Considering the verdict in light of Minn.Stat. § 573.02, subd. 1 (1978), the caselaw interpreting the statute, and the evidence presented in this case, the trial court did not err in implicitly finding $428,000 to be excessive for the wrongful death of this one-month-old infant. Even without a finding of passion or prejudice, this court may reverse an excessive verdict where the jury unwittingly applied figures in a mathematical formula which were not supported by the evidence. Thill v. Modern Erecting Co., 272 Minn. 217, 233, 136 N.W.2d 677, 688 (1965); Ahlstrom v. Minneapolis, St. Paul & Sault Ste. Marie Ry. Co., 244 Minn. 1, 30, 68 N.W.2d 873, 891 (1955). The explicit holding of the trial court that the reduced verdict of $100,000 was not excessive should not be interfered with on review unless a clear abuse of discretion is shown. Busch v. Busch Construction Co., Inc., 262 N.W.2d 377, 401 (Minn.1977). The trial court heard the evidence, including evidence of the close family relationship of the plaintiffs and their one other child and the fact that Mrs. Ahrenholz suffered from diabetes mellitus, which made the having of healthy children difficult and dangerous. We are reluctant to substitute our judgment for that of the *650 trial judge who found $100,000 to be adequate and not excessive. We affirm the trial court's determination.

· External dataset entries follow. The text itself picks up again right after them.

(* ===== verification/CollectionCleanup.v ===== *)
(** * QPI::Collection: cleanup

    [cleanup] builds the pov table anew without the slots marked for removal and updates the slot numbers in the elements.  No queue
    changes, not even the indices of its elements; the branch [cleanupBug] is never taken. *)
From S2P Require Import Prelude OpenAddressing OccupationFlags OccupiedSlots HashMap Collection CollectionTree CollectionRebuild CollectionLinks PovTable CollectionSpec CollectionRemove.

Section cleanup.
Context {T : Type} (zeroT : T).
#[local] Hint Extern 0 (Inhabited (Element T)) => exact (collection_element_inhabited zeroT) : typeclass_instances.
Variable lg : nat.
Hypothesis lg_small : (lg < 64)%nat.
Abbreviation L := (2 ^ Z.of_nat lg).
Abbreviation trees_ok := (trees_ok zeroT lg).
Variables (c : Collection T) (tr : Z -> tree).
Hypothesis Hok : collection_ok zeroT lg c tr.
Abbreviation flag j := (flag_of (_povOccupationFlags c) j).
Abbreviation els0 := (_elements c).
Implicit Types (els : list (Element T)) (ps : list PoV) (fl : list Z).

(** ** The populations of the slots add up *)
Definition slot_size (j : Z) : Z := alen (inorder (tr j)).
Definition sizes (i : Z) : Z := sumZ slot_size (Z.to_nat i).

Lemma slot_size_nonneg j : 0 <= slot_size j.
Proof. unfold slot_size, alen. lia. Qed.
Lemma slot_size_pos j : in_table lg j -> flag j = 1 -> 1 <= slot_size j.
Proof.
  intros Hj Hf. destruct (occupied_slot zeroT lg c tr j Hok Hj Hf) as [Ht _]. unfold slot_size, alen.
  destruct (inorder (tr j)) eqn:He; [by apply inorder_nil in He|simpl; lia].
Qed.

Lemma length_bind_sizes n : Z.of_nat (length (seqZ 0 (Z.of_nat n) ≫= fun j => inorder (tr j))) = sumZ slot_size n.
Proof.
  induction n as [|n IH]; [done|]. rewrite seqZ_S, bind_app, length_app. cbn [sumZ]. rewrite <- IH, Z.add_0_l. simpl.
  rewrite app_nil_r. unfold slot_size, alen. lia.
Qed.

Lemma NoDup_bind_trees n : Z.of_nat n <= L -> NoDup (seqZ 0 (Z.of_nat n) ≫= fun j => inorder (tr j)).
Proof.
  intros Hn. apply NoDup_bind; [| |apply NoDup_seqZ].
  - intros i j x Hi%elem_of_seqZ Hj%elem_of_seqZ. apply (trees_disjoint zeroT lg els0 (below (_population c)) tr i j x (co_trees _ _ _ _ Hok));
      unfold in_table; lia.
  - intros j Hj%elem_of_seqZ. apply (co_trees _ _ _ _ Hok). unfold in_table. lia.
Qed.

Lemma sizes_total : sizes L = _population c.
Proof.
  pose proof (co_pop _ _ _ _ Hok) as Hpop. pose proof (cap_pos lg). unfold sizes. rewrite <- length_bind_sizes, Z2Nat.id by lia.
  transitivity (Z.of_nat (length (seqZ 0 (_population c)))); [|rewrite length_seqZ; lia]. f_equal. apply Permutation_length.
  apply NoDup_Permutation; [|apply NoDup_seqZ|].
  - pose proof (NoDup_bind_trees (Z.to_nat L)) as Hb. rewrite Z2Nat.id in Hb by lia. apply Hb. lia.
  - intros x. rewrite list_elem_of_bind, elem_of_seqZ. pose proof (co_trees _ _ _ _ Hok) as Hk. split.
    + intros (j & Hx & Hj%elem_of_seqZ). apply (tk_member _ _ _ _ _ Hk) in Hx as [Hb _]; unfold below, in_table in *; lia.
    + intros Hx. assert (in_table lg (povIndex (els0.[x]))) as Hi by (apply Hk; unfold below; lia).
      exists (povIndex (els0.[x])). split; [|apply elem_of_seqZ; unfold in_table in Hi; lia].
      apply (tk_member _ _ _ _ _ Hk); [done|]. unfold below. split; [lia|done].
Qed.

Lemma sizes_step i : 0 <= i -> sizes (i + 1) = sizes i + slot_size i.
Proof. intros. unfold sizes. replace (Z.to_nat (i + 1)) with (S (Z.to_nat i)) by lia. cbn [sumZ]. by rewrite Z2Nat.id. Qed.
Lemma sizes_mono i j : 0 <= i <= j -> sizes i <= sizes j.
Proof. intros. apply sumZ_prefix; [lia|]. intros. apply slot_size_nonneg. Qed.

(** When all elements are accounted for, no occupied slot is left. *)
Lemma sizes_complete i j : 0 <= i -> sizes i = _population c -> in_table lg j -> flag j = 1 -> j < i.
Proof.
  intros Hi Hs Hj Hf. destruct (Z.lt_ge_cases j i); [done|]. unfold in_table in Hj.
  pose proof (sizes_mono i j ltac:(lia)). pose proof (sizes_step j ltac:(lia)). pose proof (slot_size_pos j Hj Hf).
  pose proof (sizes_mono (j + 1) L ltac:(lia)). rewrite sizes_total in *. lia.
Qed.

(** ** The state of the loop *)

(** The elements of the slots below [i] *)
Definition transferred_live (i x : Z) : Prop := exists j, 0 <= j < i /\ flag j = 1 /\ x ∈ inorder (tr j).

Record transferred (i : Z) ps fl els (np : Z) tr' : Prop := {
  td_table : table_good lg ps fl;
  td_no2 : forall s, in_table lg s -> flag_of fl s <> 2;
  td_count : occupiedCount lg fl = countZ (fun j => flag j =? 1) (Z.to_nat i);
  td_trees : trees_ok els (transferred_live i) tr';
  td_slot : forall s, in_table lg s -> slot_ok (flag_of fl s) (ps.[s]) (tr' s);
  td_len : alen els = L;
  td_links : forall x, links (els.[x]) = links (els0.[x]);
  td_content : forall x, content (els.[x]) = content (els0.[x]);
  td_rest : forall x, ~ transferred_live i x -> els.[x] = els0.[x];
  td_fwd : forall j, 0 <= j < i -> flag j = 1 -> exists s, in_table lg s /\ flag_of fl s = 1 /\ ps.[s] = (_povs c).[j] /\ tr' s = tr j;
  td_bwd : forall s, in_table lg s -> flag_of fl s = 1 -> exists j, 0 <= j < i /\ flag j = 1 /\ pov_value (ps.[s]) = pov_value ((_povs c).[j]);
  td_np : np = sizes i }.

Lemma transferred_skip i ps fl els np tr' :
  in_table lg i -> flag i <> 1 -> transferred i ps fl els np tr' -> transferred (i + 1) ps fl els np tr'.
Proof.
  intros Hi Hf Ht. unfold in_table in Hi.
  assert (forall x, transferred_live (i + 1) x <-> transferred_live i x) as Hlive.
  { intros x. split; intros (j & Hj & Hfj & Hx); exists j; (split; [|done]); [|lia]. assert (j <> i) by congruence. lia. }
  destruct Ht as [Htab Hno2 Hcnt Hk Hslot Hlen Hlinks Hcont Hrest Hfwd Hbwd Hnp]. split; try done.
  - rewrite countZ_S, (proj2 (Z.eqb_neq _ _) Hf) by lia. simpl. lia.
  - by apply (trees_ok_ext zeroT lg els els (transferred_live i)).
  - intros x Hx. apply Hrest. by rewrite <- Hlive.
  - intros j Hj Hfj. assert (j <> i) by congruence. apply Hfwd; [lia|done].
  - intros s Hs Hfs. destruct (Hbwd s Hs Hfs) as (j & Hj & ?). exists j. split; [lia|done].
  - destruct (free_slot zeroT lg c tr i Hok Hi Hf) as [H0 _]. rewrite sizes_step by lia. unfold slot_size. rewrite H0. unfold alen. simpl. lia.
Qed.

Lemma transferred_fresh i x : in_table lg i -> x ∈ inorder (tr i) -> ~ transferred_live i x.
Proof.
  intros Hi Hx (j & Hj & _ & Hx'). assert (j = i); [|lia]. unfold in_table in Hi.
  apply (trees_disjoint zeroT lg els0 (below (_population c)) tr j i x); [apply Hok|unfold in_table; lia|unfold in_table; lia|done|done].
Qed.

Because of our disposition of the case, we need not address plaintiffs' arguments challenging the application and constitutionality of Minn.Stat. § 466.04 (1978).


SHERAN, C. J., took no part in the consideration or decision of this case.

AMDAHL, J., not having been a member of the court at the time of the argument and submission, took no part in the consideration or decision of this case.